*REQUIREMENT*: With no line omitted, restate the records below exactly as they appear.

Dataset entries:

━━━

Example sample_run_damaged :
  exists h1 h2,
  Sample.process_mapped {| contents := Sample.damaged_ifc; log := [] |}
  = ({| contents := Sample.damaged_ifc; log := [] |},
     Throw (IntegrityCheckFailed h1 h2)).
Proof. eexists _, _. vm_compute. reflexivity. Qed.

Example sample_main_damaged :
  let r := Sample.main Sample.disk0 (lit "ifc4enlistment") [lit "a.ifc"; lit "bad.ifc"] in
  status r = Returned 1 /\ stderr r = lit "unknown exception caught" ++ nl.
Proof. vm_compute. split; reflexivity. Qed.

(** ** Facts about the string operations *)

Lemma std_equal_ascii (a b : list ascii) : std_equal Ascii.eqb a b = true <-> a = b.
Proof.
  revert b. induction a as [|x a IH]; intros [|y b]; simpl; try (split; congruence).
  rewrite andb_true_iff, Ascii.eqb_eq, IH. split.
  - intros [-> ->]. reflexivity.
  - intros [= -> ->]. split; reflexivity.
Qed.

Lemma std_equal_byte (a b : list byte) : std_equal Byte.eqb a b = true <-> a = b.
Proof.
  revert b. induction a as [|x a IH]; intros [|y b]; simpl; try (split; congruence).
  rewrite andb_true_iff, IH. split.
  - intros [H ->]. apply Byte.byte_dec_bl in H. congruence.
  - intros [= -> ->]. split; [apply Byte.byte_dec_lb|]; reflexivity.
Qed.

Lemma starts_with_app (s p : list ascii) :
  starts_with s p = true <-> s = p ++ drop (length p) s.
Proof.
  revert s. induction p as [|c p IH]; intros s; simpl.
  - rewrite drop_0. split; reflexivity.
  - destruct s as [|d s]; simpl; [split; congruence|].
    rewrite andb_true_iff, Ascii.eqb_eq, IH. split.
    + intros [-> H]. congruence.
    + intros [= -> H]. split; [reflexivity | exact H].
Qed.

Lemma starts_with_length (s p : list ascii) :
  starts_with s p = true -> (length p <= length s)%nat.
Proof.
  intros H. apply starts_with_app in H. rewrite H, length_app. lia.
Qed.

Lemma find_from_range (s pat : list ascii) (k i : nat) :
  find_from s pat k = Some i -> (k <= i /\ i + length pat <= k + length s)%nat.
Proof.
  revert k. induction s as [|c s IH]; intros k; simpl.
  - destruct (starts_with [] pat) eqn:E; [|discriminate].
    intros [= <-]. apply starts_with_length in E. simpl in E. lia.
  - destruct (starts_with (c :: s) pat) eqn:E.
    + intros [= <-]. apply starts_with_length in E. simpl in E. lia.
    + intros H. apply IH in H. lia.
Qed.

Lemma find_from_complete (a b pat : list ascii) (k : nat) :
  exists i, find_from (a ++ pat ++ b) pat k = Some i /\ (i <= k + length a)%nat.
Proof.
  revert k. induction a as [|c a IH]; intros k.
  - exists k. split; [|lia]. simpl app.
    assert (E : starts_with (pat ++ b) pat = true).
    { apply starts_with_app. rewrite drop_app_length. reflexivity. }
    destruct (pat ++ b); simpl in *; rewrite E; reflexivity.
  - simpl. destruct (starts_with _ pat).
    + exists k. split; [reflexivity | lia].
    + destruct (IH (S k)) as [i [Hi Hle]]. exists i. split; [exact Hi | lia].
Qed.

Lemma find_from_mismatch (c p0 : ascii) (s pat : list ascii) (k : nat) :
  Ascii.eqb p0 c = false ->
  find_from (c :: s) (p0 :: pat) k = find_from s (p0 :: pat) (S k).
Proof. intros H. simpl. rewrite H. reflexivity. Qed.

Lemma find_after_srcroot (rest : list ascii) :
  find_from (srcrootPrefix ++ rest) publicPath 0
  = if starts_with (lit "\" ++ rest) publicPath then Some 13%nat
    else find_from rest publicPath 14.
Proof.
  unfold srcrootPrefix, publicPath, lit. cbn [list_ascii_of_string app].
  do 13 (rewrite find_from_mismatch by reflexivity).
  reflexivity.
Qed.

Lemma store_found (p : list ascii) (i : nat) (c : ascii) :
  find_from p (lit "\") 0 = Some i ->
  store p (Z.of_nat i) c = Ok (<[i := c]> p).
Proof.
  intros H. apply find_from_range in H. simpl in H.
  unfold store, size.
  replace ((0 <=? Z.of_nat i) && (Z.of_nat i <? Z.of_nat (length p))) with true.
  - rewrite Nat2Z.id. reflexivity.
  - symmetry. apply andb_true_iff. split; [apply Z.leb_le | apply Z.ltb_lt]; lia.
Qed.

(** The project name is always produced once the path is at least as long
    as the root prefix, and it is as long as the clamped count. *)
Lemma project_name_ok (s : list ascii) (idx : Z) :
  size srcrootPrefix <= size s ->
  exists p,
    project_name s idx = Ok p
    /\ length p = Z.to_nat (Z.min (size_sub idx (size srcrootPrefix))
                                  (size s - size srcrootPrefix)).
Proof.
  intros Hlen. unfold project_name, substr.
  destruct (Z.ltb_spec (size s) (size srcrootPrefix)) as [Hlt | _]; [lia|].
  cbn [bind].
  set (count := Z.min _ _).
  set (p0 := take (Z.to_nat count) (drop (Z.to_nat (size srcrootPrefix)) s)).
  assert (Hp0 : length p0 = Z.to_nat count).
  { subst p0. rewrite length_take, length_drop.
    assert (0 <= size_sub idx (size srcrootPrefix)).
    { unfold size_sub, size_t_modulus. apply Z.mod_pos_bound. lia. }
    unfold size in *. subst count. lia. }
  unfold find. destruct (find_from p0 (lit "\") 0) as [i|] eqn:Hfind.
  - destruct (Z.of_nat i =? npos); cbn [negb].
    + exists p0. split; [reflexivity | exact Hp0].
    + rewrite (store_found _ _ _ Hfind). eexists. split; [reflexivity|].
      rewrite length_insert. exact Hp0.
  - rewrite Z.eqb_refl. exists p0. split; [reflexivity | exact Hp0].
Qed.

━━━

*SOLUTION TO THIS EXERCISE*:
Example sample_run_damaged :
  exists h1 h2,
  Sample.process_mapped {| contents := Sample.damaged_ifc; log := [] |}
  = ({| contents := Sample.damaged_ifc; log := [] |},
     Throw (IntegrityCheckFailed h1 h2)).
Proof. eexists _, _. vm_compute. reflexivity. Qed.

Example sample_main_damaged :
  let r := Sample.main Sample.disk0 (lit "ifc4enlistment") [lit "a.ifc"; lit "bad.ifc"] in
  status r = Returned 1 /\ stderr r = lit "unknown exception caught" ++ nl.
Proof. vm_compute. split; reflexivity. Qed.

(** ** Facts about the string operations *)

Lemma std_equal_ascii (a b : list ascii) : std_equal Ascii.eqb a b = true <-> a = b.
Proof.
  revert b. induction a as [|x a IH]; intros [|y b]; simpl; try (split; congruence).
  rewrite andb_true_iff, Ascii.eqb_eq, IH. split.
  - intros [-> ->]. reflexivity.
  - intros [= -> ->]. split; reflexivity.
Qed.

Lemma std_equal_byte (a b : list byte) : std_equal Byte.eqb a b = true <-> a = b.
Proof.
  revert b. induction a as [|x a IH]; intros [|y b]; simpl; try (split; congruence).
  rewrite andb_true_iff, IH. split.
  - intros [H ->]. apply Byte.byte_dec_bl in H. congruence.
  - intros [= -> ->]. split; [apply Byte.byte_dec_lb|]; reflexivity.
Qed.

Lemma starts_with_app (s p : list ascii) :
  starts_with s p = true <-> s = p ++ drop (length p) s.
Proof.
  revert s. induction p as [|c p IH]; intros s; simpl.
  - rewrite drop_0. split; reflexivity.
  - destruct s as [|d s]; simpl; [split; congruence|].
    rewrite andb_true_iff, Ascii.eqb_eq, IH. split.
    + intros [-> H]. congruence.
    + intros [= -> H]. split; [reflexivity | exact H].
Qed.

Lemma starts_with_length (s p : list ascii) :
  starts_with s p = true -> (length p <= length s)%nat.
Proof.
  intros H. apply starts_with_app in H. rewrite H, length_app. lia.
Qed.

Lemma find_from_range (s pat : list ascii) (k i : nat) :
  find_from s pat k = Some i -> (k <= i /\ i + length pat <= k + length s)%nat.
Proof.
  revert k. induction s as [|c s IH]; intros k; simpl.
  - destruct (starts_with [] pat) eqn:E; [|discriminate].
    intros [= <-]. apply starts_with_length in E. simpl in E. lia.
  - destruct (starts_with (c :: s) pat) eqn:E.
    + intros [= <-]. apply starts_with_length in E. simpl in E. lia.
    + intros H. apply IH in H. lia.
Qed.

Lemma find_from_complete (a b pat : list ascii) (k : nat) :
  exists i, find_from (a ++ pat ++ b) pat k = Some i /\ (i <= k + length a)%nat.
Proof.
  revert k. induction a as [|c a IH]; intros k.
  - exists k. split; [|lia]. simpl app.
    assert (E : starts_with (pat ++ b) pat = true).
    { apply starts_with_app. rewrite drop_app_length. reflexivity. }
    destruct (pat ++ b); simpl in *; rewrite E; reflexivity.
  - simpl. destruct (starts_with _ pat).
    + exists k. split; [reflexivity | lia].
    + destruct (IH (S k)) as [i [Hi Hle]]. exists i. split; [exact Hi | lia].
Qed.

Lemma find_from_mismatch (c p0 : ascii) (s pat : list ascii) (k : nat) :
  Ascii.eqb p0 c = false ->
  find_from (c :: s) (p0 :: pat) k = find_from s (p0 :: pat) (S k).
Proof. intros H. simpl. rewrite H. reflexivity. Qed.

Lemma find_after_srcroot (rest : list ascii) :
  find_from (srcrootPrefix ++ rest) publicPath 0
  = if starts_with (lit "\" ++ rest) publicPath then Some 13%nat
    else find_from rest publicPath 14.
Proof.
  unfold srcrootPrefix, publicPath, lit. cbn [list_ascii_of_string app].
  do 13 (rewrite find_from_mismatch by reflexivity).
  reflexivity.
Qed.

Lemma store_found (p : list ascii) (i : nat) (c : ascii) :
  find_from p (lit "\") 0 = Some i ->
  store p (Z.of_nat i) c = Ok (<[i := c]> p).
Proof.
  intros H. apply find_from_range in H. simpl in H.
  unfold store, size.
  replace ((0 <=? Z.of_nat i) && (Z.of_nat i <? Z.of_nat (length p))) with true.
  - rewrite Nat2Z.id. reflexivity.
  - symmetry. apply andb_true_iff. split; [apply Z.leb_le | apply Z.ltb_lt]; lia.
Qed.

(** The project name is always produced once the path is at least as long
    as the root prefix, and it is as long as the clamped count. *)
Lemma project_name_ok (s : list ascii) (idx : Z) :
  size srcrootPrefix <= size s ->
  exists p,
    project_name s idx = Ok p
    /\ length p = Z.to_nat (Z.min (size_sub idx (size srcrootPrefix))
                                  (size s - size srcrootPrefix)).
Proof.
  intros Hlen. unfold project_name, substr.
  destruct (Z.ltb_spec (size s) (size srcrootPrefix)) as [Hlt | _]; [lia|].
  cbn [bind].
  set (count := Z.min _ _).
  set (p0 := take (Z.to_nat count) (drop (Z.to_nat (size srcrootPrefix)) s)).
  assert (Hp0 : length p0 = Z.to_nat count).
  { subst p0. rewrite length_take, length_drop.
    assert (0 <= size_sub idx (size srcrootPrefix)).
    { unfold size_sub, size_t_modulus. apply Z.mod_pos_bound. lia. }
    unfold size in *. subst count. lia. }
  unfold find. destruct (find_from p0 (lit "\") 0) as [i|] eqn:Hfind.
  - destruct (Z.of_nat i =? npos); cbn [negb].
    + exists p0. split; [reflexivity | exact Hp0].
    + rewrite (store_found _ _ _ Hfind). eexists. split; [reflexivity|].
      rewrite length_insert. exact Hp0.
  - rewrite Z.eqb_refl. exists p0. split; [reflexivity | exact Hp0].
Qed.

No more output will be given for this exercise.